■ **Task requirements**: If a line below contains the string "Hrow", copy it out.

(Dataset records)

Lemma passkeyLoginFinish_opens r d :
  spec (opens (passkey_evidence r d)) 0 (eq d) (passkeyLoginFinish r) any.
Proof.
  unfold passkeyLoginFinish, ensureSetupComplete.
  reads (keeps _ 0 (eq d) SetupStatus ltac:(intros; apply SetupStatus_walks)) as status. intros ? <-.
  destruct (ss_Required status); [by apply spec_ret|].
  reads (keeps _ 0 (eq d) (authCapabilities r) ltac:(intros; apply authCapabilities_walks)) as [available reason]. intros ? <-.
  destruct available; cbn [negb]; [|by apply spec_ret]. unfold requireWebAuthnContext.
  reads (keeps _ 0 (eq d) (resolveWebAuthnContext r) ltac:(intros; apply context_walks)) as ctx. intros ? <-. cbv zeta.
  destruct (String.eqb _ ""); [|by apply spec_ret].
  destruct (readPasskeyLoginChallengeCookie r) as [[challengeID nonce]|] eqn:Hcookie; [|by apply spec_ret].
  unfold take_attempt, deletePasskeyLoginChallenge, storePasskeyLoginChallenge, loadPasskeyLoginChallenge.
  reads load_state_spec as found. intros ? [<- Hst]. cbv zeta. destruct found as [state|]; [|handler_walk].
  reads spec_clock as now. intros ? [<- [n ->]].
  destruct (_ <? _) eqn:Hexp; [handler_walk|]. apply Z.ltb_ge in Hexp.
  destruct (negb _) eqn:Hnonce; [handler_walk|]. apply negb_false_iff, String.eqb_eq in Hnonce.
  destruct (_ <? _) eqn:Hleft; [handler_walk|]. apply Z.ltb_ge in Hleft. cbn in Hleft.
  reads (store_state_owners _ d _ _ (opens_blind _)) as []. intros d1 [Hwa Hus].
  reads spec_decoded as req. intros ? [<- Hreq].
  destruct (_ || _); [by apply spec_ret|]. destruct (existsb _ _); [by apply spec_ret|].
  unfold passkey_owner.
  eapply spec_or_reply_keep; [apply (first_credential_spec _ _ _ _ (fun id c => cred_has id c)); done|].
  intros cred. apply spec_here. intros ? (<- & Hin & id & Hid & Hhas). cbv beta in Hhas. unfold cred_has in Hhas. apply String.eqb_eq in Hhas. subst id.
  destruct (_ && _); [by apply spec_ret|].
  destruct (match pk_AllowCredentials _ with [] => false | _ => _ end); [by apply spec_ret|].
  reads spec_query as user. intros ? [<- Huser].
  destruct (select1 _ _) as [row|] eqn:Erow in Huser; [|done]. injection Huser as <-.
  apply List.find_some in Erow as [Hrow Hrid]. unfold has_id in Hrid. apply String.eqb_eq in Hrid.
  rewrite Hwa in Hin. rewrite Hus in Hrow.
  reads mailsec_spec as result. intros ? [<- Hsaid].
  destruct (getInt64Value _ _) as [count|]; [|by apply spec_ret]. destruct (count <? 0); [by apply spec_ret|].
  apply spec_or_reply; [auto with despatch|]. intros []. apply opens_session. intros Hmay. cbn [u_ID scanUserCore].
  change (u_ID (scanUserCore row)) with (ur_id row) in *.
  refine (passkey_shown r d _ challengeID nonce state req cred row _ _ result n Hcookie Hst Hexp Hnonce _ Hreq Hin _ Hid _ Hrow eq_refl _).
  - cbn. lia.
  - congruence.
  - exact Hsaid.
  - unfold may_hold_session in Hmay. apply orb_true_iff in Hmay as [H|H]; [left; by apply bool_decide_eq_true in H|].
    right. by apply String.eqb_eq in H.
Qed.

(End Dataset records)

■ **Response to the task**:
  apply List.find_some in Erow as [Hrow Hrid]. unfold has_id in Hrid. apply String.eqb_eq in Hrid.
  rewrite Hwa in Hin. rewrite Hus in Hrow.
  refine (passkey_shown r d _ challengeID nonce state req cred row _ _ result n Hcookie Hst Hexp Hnonce _ Hreq Hin _ Hid _ Hrow eq_refl _).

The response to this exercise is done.